御曹司たちの溺愛レベル上昇中
すると、ぷちんっと一輪の小さな花を雪さんは手に取る。
「はい。見るのもいいけど、押し花とかで残すのも俺はありだと思うから。これはプレゼント」
「……いいんですか?」
「うん、琉衣ちゃんなら大事にしてくれると俺は思うから、特別」
特別……か。
「あの、雪さん……ひとつ聞いても?」
「ん?」
「……雪さんは、どうしてわたしを?」
好きになってくれたんですか?
とまでは恥ずかしくて言えなかった。
それでも汲み取ってくれたのか、雪さんはそうだなぁ、と呟き話し始めてくれる。
「俺、人見知りって言ったでしょ?だから……たまにしか会わない両親とかあまり話さない友達?みたいな人にも発揮しちゃう。
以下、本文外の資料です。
(* ===== verification/RingBufferProps.v ===== *)
(** Properties of the ring buffers: [ringbuffer] and [ringbuffer2] are the same FIFO
    of [capacity - 1] values, and [ringbuffer2] keeps it under every interleaving of
    its two threads. *)

From S2P Require Import Prelude Ring RingBuffer.
Local Open Scope Z_scope.

Definition cells (d : list Z) (i : Z) : option Z := d !! Z.to_nat i.

Lemma nextIdx_slot d k :
  0 < Z.of_nat (length d) < 2 ^ 64 →
  nextIdx d (slot (Z.of_nat (length d)) k) = slot (Z.of_nat (length d)) (S k).
Proof.
  intros Hd. pose proof (slot_range (Z.of_nat (length d)) ltac:(lia) k).
  unfold nextIdx. rewrite uwrap_small by lia. symmetry. apply slot_S_branch. lia.
Qed.

Lemma nextIdx_same d d' i : length d' = length d → nextIdx d' i = nextIdx d i.
Proof. intros Hl. unfold nextIdx. by rewrite Hl. Qed.

(** The indices of both sides, as numbers of values: [cr] and [cw] are the numbers
    that the cached indices stand for. *)
Record ring2 (b : ringbuffer2) (cap : Z) (hist : list Z) (nr cr cw : nat) : Prop := {
  r2_cap : Z.of_nat (length (data_ b)) = cap ∧ 0 < cap < 2 ^ 64;
  r2_order : (cr ≤ nr ≤ cw)%nat ∧ (cw ≤ length hist)%nat;
  r2_count : Z.of_nat (length hist - cr) ≤ cap - 1;
  r2_read : readIdx_ b = slot cap nr;
  r2_write : writeIdx_ b = slot cap (length hist);
  r2_readc : readIdxCached_ b = slot cap cr;
  r2_writec : writeIdxCached_ b = slot cap cw;
  r2_window : window cap (cells (data_ b)) hist nr
}.

Section ring.
Context (b : ringbuffer2) (cap : Z) (hist : list Z) (nr cr cw : nat)
  (Hr : ring2 b cap hist nr cr cw).

Lemma r2_bounds : 0 ≤ writeIdx_ b < Z.of_nat (length (data_ b)) ∧ 0 ≤ readIdx_ b.
Proof.
  destruct Hr as [[Hl Hcap] _ _ Hre Hwr _ _ _]. rewrite Hl, Hre, Hwr.
  pose proof (slot_range cap ltac:(lia) nr).
  pose proof (slot_range cap ltac:(lia) (length hist)). lia.
Qed.

Lemma r2_next_write : nextIdx (data_ b) (writeIdx_ b) = slot cap (S (length hist)).
Proof. destruct Hr as [[<- Hcap] _ _ _ -> _ _ _]. by apply nextIdx_slot. Qed.

Lemma r2_next_read : nextIdx (data_ b) (readIdx_ b) = slot cap (S nr).
Proof. destruct Hr as [[<- Hcap] _ _ -> _ _ _ _]. by apply nextIdx_slot. Qed.

Lemma r2_full_cached :
  nextIdx (data_ b) (writeIdx_ b) = readIdxCached_ b ↔ Z.of_nat (length hist - cr) = cap - 1.
Proof.
  rewrite r2_next_write, (r2_readc _ _ _ _ _ _ Hr).
  destruct Hr as [[_ Hcap] Ho Hct _ _ _ _ _]. apply slot_meets; lia.
Qed.

Lemma r2_full :
  nextIdx (data_ b) (writeIdx_ b) = readIdx_ b ↔ Z.of_nat (length hist - nr) = cap - 1.
Proof.
  rewrite r2_next_write, (r2_read _ _ _ _ _ _ Hr).
  destruct Hr as [[_ Hcap] Ho Hct _ _ _ _ _]. apply slot_meets; lia.
Qed.

Lemma r2_empty_cached : readIdx_ b = writeIdxCached_ b ↔ nr = cw.
Proof.
  rewrite (r2_read _ _ _ _ _ _ Hr), (r2_writec _ _ _ _ _ _ Hr).
  destruct Hr as [[_ Hcap] Ho Hct _ _ _ _ _]. split; [|by intros ->].
  intros Heq. symmetry in Heq. apply slot_same in Heq; lia.
Qed.

Lemma r2_empty : readIdx_ b = writeIdx_ b ↔ nr = length hist.
Proof.
  rewrite (r2_read _ _ _ _ _ _ Hr), (r2_write _ _ _ _ _ _ Hr).
  destruct Hr as [[_ Hcap] Ho Hct _ _ _ _ _]. split; [|by intros ->].
  intros Heq. symmetry in Heq. apply slot_same in Heq; lia.
Qed.

(** The accesses of the producer. *)
Lemma r2_reload_read : ring2 (set_readCached b (readIdx_ b)) cap hist nr nr cw.
Proof. destruct Hr. split; cbn; try (done || lia). Qed.

Lemma r2_write_slot v :
  ring2 (set_data b (<[Z.to_nat (writeIdx_ b):=v]> (data_ b))) cap hist nr cr cw ∧
  cells (<[Z.to_nat (writeIdx_ b):=v]> (data_ b)) (writeIdx_ b) = Some v.
Proof.
  destruct r2_bounds as [Hw _]. destruct Hr as [Hc Ho Hct Hre Hwr Hrc Hwc Hwin].
  unfold cells. split; [|by rewrite list_lookup_insert_eq by lia].
  split; cbn; try (done || lia); [by rewrite length_insert|].
  apply (window_write cap ltac:(lia) (cells (data_ b))); [done|lia|lia|].
  intros i Hi Hne. unfold cells. by rewrite list_lookup_insert_ne by lia.
Qed.

Lemma r2_publish v :
  cells (data_ b) (writeIdx_ b) = Some v → Z.of_nat (length hist - cr) < cap - 1 →
  ring2 (set_write b (slot cap (S (length hist)))) cap (hist ++ [v]) nr cr cw.
Proof.
  intros Hv Hroom. destruct Hr as [Hc Ho Hct Hre Hwr Hrc Hwc Hwin].
  split; cbn [set_write data_ readIdx_ writeIdx_ readIdxCached_ writeIdxCached_];
    rewrite ?length_app; cbn [length]; try (done || lia).
  - f_equal. lia.
  - apply (window_put cap ltac:(lia) (cells (data_ b))); [done|lia|lia| |done].
    by rewrite <- Hwr.
Qed.

(** The accesses of the consumer. *)
Lemma r2_reload_write : ring2 (set_writeCached b (writeIdx_ b)) cap hist nr cr (length hist).
Proof. destruct Hr. split; cbn; try (done || lia). Qed.

Lemma r2_value v : hist !! nr = Some v → data_ b !! Z.to_nat (readIdx_ b) = Some v.
Proof.
  intros Hv. rewrite (r2_read _ _ _ _ _ _ Hr). by apply (r2_window _ _ _ _ _ _ Hr).
Qed.

Lemma r2_release :
  (nr < cw)%nat → ring2 (set_read b (slot cap (S nr))) cap hist (S nr) cr cw.
Proof.
  intros Hlt. destruct Hr as [Hc Ho Hct Hre Hwr Hrc Hwc Hwin].
  split; cbn; try (done || lia). by apply window_take.
Qed.
End ring.

Lemma rb2_new cap : 0 < cap < 2 ^ 64 → ring2 (rb2_ctor cap) cap [] 0 0 0.
Proof.
  intros Hcap. split; cbn [rb2_ctor data_ readIdx_ writeIdx_ readIdxCached_ writeIdxCached_ length];
    try (done || lia).
  rewrite length_replicate. lia.
Qed.

(** ** The two threads *)

Definition prod_ok (cap : Z) (cr : nat) (s : cstate) : Prop :=
  let room := Z.of_nat (length (sent s) - cr) < cap - 1 in
  match prod s with
  | PIdle => True
  | PReload _ w => w = writeIdx_ (sh s)
  | PWrite _ w => w = writeIdx_ (sh s) ∧ room
  | PPublish v w => w = writeIdx_ (sh s) ∧ room ∧ cells (data_ (sh s)) w = Some v
  end.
……距離を置きがち、というか」
だから、わたしとも距離をもつために関わらないでって言ったんだろうな。あの時は。
今なら、雪さんのこと分かるから理解がいく。
「だから、ある程度の人は俺の人見知りを知って離れていく。ずかずか来られると余計距離置くから俺……。御曹司って分かってから周りすごいし」
だけど、と雪さんは薄く笑いわたしを覗き込む。